Wolf issued a similar statement after the Clean Power Plan was announced in August, saying he supported the plan and was committed to making sure Pennsylvania could protect jobs while reducing carbon emissions.
State plans modeled on the federal Clean Power Plan are due in September 2016, although states may request up to two years of extra time. If a state doesn’t submit an acceptable plan to the EPA by September 2018, however, that state will be forced to follow the federal plan.
The Pennsylvania Department of Environmental Protection will create Pennsylvania’s state-specific plan. Neil Shader, the DEP’s press secretary, said the DEP plans to start work on the plan today, Nov. 13, and to have a plan ready by the September 2016 deadline.
Stephanie Walton, a spokesperson for FirstEnergy, said her company is still reviewing the Clean Power Plan to determine how it might affect its business. FirstEnergy, based in Akron, Ohio, operates power plants throughout the mid-Atlantic, including the coal-fired Bruce Mansfield Power Plant and the nuclear Beaver Valley Nuclear Power Station, both located about 25 miles northwest of Pittsburgh in Shippingport, Pennsylvania.
“It’s a little too soon to say how a particular plant will be affected,” Walton said, citing the fact that states could wait until September 2018 to submit plans if they ask for the maximum extension. Walton did mention that plants fired by gas, oil or coal will probably face more restrictions than nuclear plants or wind farms.
“The rule is aimed at existing power plants that run on fossil fuels,” Walton said.

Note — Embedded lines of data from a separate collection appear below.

(** X23.  The flag of the earlier variant compares the cursor and the end
    as objects, with [==].  The constructor makes them with two calls of
    [new Date], so that they are two objects whatever the store holds
    before: the flag is false for every set, also when the two dates hold
    the same instant.  The set is otherwise the one that the constructor on
    time values builds. *)
Theorem variant_flag_is_never_true vstart vend name (h : list tv) o h' :
  Variant.DateRangeIntervals_objects Date_parse vstart vend name h = Normal (o, h') ->
  Variant.o_isCongruentPartition o = false
  /\ exists s,
       Variant.DateRangeIntervals Date_parse vstart vend name = Normal s
       /\ Heap.getTime h' <$> Variant.o_segments o = Variant.segments s
       /\ Variant.isCongruentPartition s = Variant.o_isCongruentPartition o.
Proof.
  intros H. split.
  - revert H. unfold Variant.DateRangeIntervals_objects, Heap.alloc.
    cbv beta iota zeta. intros H.
    assert (Variant.same_object
              (length ((h ++ [Date_new Date_parse vstart]) ++ [Date_new Date_parse vend]))
              (length (h ++ [Date_new Date_parse vstart])) = false) as Hflag.
    { unfold Variant.same_object. apply Nat.eqb_neq. rewrite !length_app. simpl. lia. }
    repeat case_match; try done.
    all: by injection H as <- <-.
  - pose proof (variant_objects_refine vstart vend name h) as Href.
    destruct (Variant.DateRangeIntervals Date_parse vstart vend name) as [s| |];
      [|by rewrite H in Href..].
    destruct Href as (o' & h'' & Ho & Hsegs & _ & _ & _ & _ & Hflag).
    rewrite H in Ho. injection Ho as <- <-. by exists s.
Qed.

End VariantObjects.

(** ** The further properties at concrete inputs *)

(** From the 31st of January 2024 a month leads to the 2nd of March. *)
Lemma month_advance_fields_witness :
  advance Month (utc 2024 1 31) = Some (utc 2024 3 2)
  /\ month_index (utc 2024 3 2) = month_index (utc 2024 1 31) + 2.
Proof.
  assert (advance Month (utc 2024 1 31) = Some (utc 2024 3 2)) as H
    by (vm_compute; reflexivity).
  split; [exact H|].
  destruct (month_advance_fields (utc 2024 1 31) (utc 2024 3 2) H) as (_ & _ & Hover).
  destruct Hover as [Hidx _]; [vm_compute; reflexivity|exact Hidx].
Defined.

At Wednesday’s rally, Alex Stash, a Pitt environmental science major and president of Free the Planet, reminded attendees that climate change and pollution affect disadvantaged communities around the world.

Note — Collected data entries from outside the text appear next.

(** The conditional expression that turns the radio value into an option
    label. *)
Definition answer_of (choice : option string) (option_items : list string)
  : script (option string) :=
  if bool_decide (choice = Some "A") then x ← index option_items 0; mret (Some x)
  else if bool_decide (choice = Some "B") then x ← index option_items 1; mret (Some x)
  else if bool_decide (choice = Some "C") then x ← index option_items 2; mret (Some x)
  else if bool_decide (choice = Some "D") then x ← index option_items 3; mret (Some x)
  else mret None.

(** [options[answer]] *)
Definition lookup (options : Py.dict) (answer : option string) : script bool :=
  match answer with
  | Some k =>
      match Py.get options k with
      | Some v => mret v
      | None => raise Py.KeyError
      end
  | None => raise Py.KeyError
  end.

Definition add_attempted : script unit :=
  modify (λ s, set_attempted_questions
                 (attempted_questions s ∪ {[current_question_idx s]}) s).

“A lot of the people here were really focused on Pittsburgh, and that’s so important,” Stash said after the rally. “But there are parts of the world that are way worse off.”
Resnick-Day hopes the Clean Power Plan can assist those who live in those areas.
“There’s a lot of opportunities there to make sure the federal plan protects minority, low-income and indigenous communities, who have traditionally borne the brunt of climate change,” Resnick-Day said. For example, she suggested that the plan should maximize incentives for low-income families to use low-impact energy sources for their utilities.
Resnick-Day gave the rally’s closing remarks, during which she held up a sign with Casey’s office phone number and exhorted the audience to thank him for his support. Stash said that she thought the organized call was a great idea and that she plans to do the same thing at a future Free the Planet meeting.
“We’ve seen, time and time again, decisions made about our climate and our Earth made behind closed doors,” Corby said. “But that strategy doesn’t work when people show up.”
Inside at the EPA hearing, testifiers spoke more quietly but with no less intensity.
Taryn Jones, a Detroit resident representing community organizing groups Michigan United and National People’s Action, told EPA representatives that the Clean Power Plan must reduce pollution’s impact on communities of color and low-income individuals, who often can’t afford to treat the illnesses pollution causes.
“Do you know what it feels like to walk outside and feel like you’re going to die because you’re gasping for air that’s so smog filled, there isn’t enough oxygen per cubic inch to breathe?” Jones, who suffers from severe asthma and chronic bronchitis, asked.
Elizabeth Kerr, the communications director for Business Forward, a trade association of business leaders, testified that the Clean Power Plan won’t damage American industry.
“Critics argue new EPA standards will cause American manufacturers to shut down their U.S. factories,” Kerr said. “But if you take into consideration what manufacturers actually spend on electricity — and how that spending relates to the rest of their budgets — you’ll find that projected rate increases will have a small impact on manufacturers’ bottom lines.”